• What is required: Could you print exactly the lines of the listing below, starting at the line that has "- rewrite lookup_update_all_in;" and ending at the line that has "rewrite insert_values_keys. intros Hin%pk_in_insert. congruence.", and only those lines?

• Exercise inputs:
Lemma sync_table_present k :
  k ∈ vpn_keys → sync_table !! (ip, key_id k) = Some (key_values k).
Proof.
  intros Hk. unfold Models.sync_table.
  set (t1 := insert_all (insert_values ip vpn_keys dbk) (server_key db)).
  assert (Hdel : delete_all ip (keys_to_delete vpn_keys dbk) t1 !! (ip, key_id k)
                 = t1 !! (ip, key_id k)).
  { apply lookup_delete_all_notin. intros [_ Hout]%pk_in_delete.
    apply Hout. simpl. by apply list_elem_of_fmap_2. }
  assert (Hinj : ∀ k1 k2, k1 ∈ keys_to_update vpn_keys dbk →
             k2 ∈ keys_to_update vpn_keys dbk → key_id k1 = key_id k2 → k1 = k2).
  { intros k1 k2 [H1 _]%elem_of_keys_to_update [H2 _]%elem_of_keys_to_update.
    by apply (key_id_inj_on vpn_keys). }
  destruct (decide (k ∈ dbk)) as [Hdb|Hndb].
  - rewrite lookup_update_all_notin.
    2:{ intros (k' & Heq & Hk' & Hout)%pk_in_update. injection Heq as Heq.
        apply Hout. by rewrite <- (key_id_inj_on vpn_keys k k'). }
    rewrite Hdel. unfold t1. rewrite lookup_insert_all_notin.
    + by apply elem_of_db_keys.
    + rewrite insert_values_keys. intros Hin%pk_in_insert.
      apply elem_of_db_keys in Hdb. congruence.
  - rewrite lookup_update_all_in; [|done|by apply elem_of_keys_to_update].
    rewrite Hdel.
    destruct (decide (key_id k ∈ key_id <$> dbk)) as [Hid|Hnid].
    + apply elem_of_db_key_ids in Hid as [c Hc]. unfold t1.
      rewrite lookup_insert_all_notin; [by rewrite Hc|].
      rewrite insert_values_keys. intros Hin%pk_in_insert. congruence.
    + unfold t1.
      rewrite (lookup_insert_all_in _ _ (ip, key_id k, key_values k)); [done|..].
      * apply NoDup_insert_values.
      * unfold insert_values. apply list_elem_of_fmap.
        exists k. split; [done|]. by apply elem_of_keys_to_insert.
Qed.

Lemma db_keys_sync_table k :
  k ∈ db_keys (with_server_key db sync_table) ip ↔ k ∈ vpn_keys.
Proof.
  rewrite elem_of_db_keys. simpl. split.
  - intros Hk. destruct (decide (key_id k ∈ key_id <$> vpn_keys)) as [Hin|Hout].
    + apply list_elem_of_fmap in Hin as (k' & Hid & Hk').
      rewrite Hid, (sync_table_present k' Hk') in Hk.
      assert (k = k') as ->; [apply outline_key_eq; congruence|done].
    + by rewrite sync_table_absent in Hk.
  - apply sync_table_present.
Qed.

Lemma db_keys_sync_table_perm :
  db_keys (with_server_key db sync_table) ip ≡ₚ vpn_keys.
Proof.
  apply NoDup_Permutation.
  - apply NoDup_db_keys.
  - by eapply NoDup_fmap_1.
  - apply db_keys_sync_table.
Qed.

End Converge.

End SyncFacts.

Module Reconciliation.
Import SyncFacts Examples Samples.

• Exercise answer:
  - rewrite lookup_update_all_in; [|done|by apply elem_of_keys_to_update].
    rewrite Hdel.
    destruct (decide (key_id k ∈ key_id <$> dbk)) as [Hid|Hnid].
    + apply elem_of_db_key_ids in Hid as [c Hc]. unfold t1.
      rewrite lookup_insert_all_notin; [by rewrite Hc|].
      rewrite insert_values_keys. intros Hin%pk_in_insert. congruence.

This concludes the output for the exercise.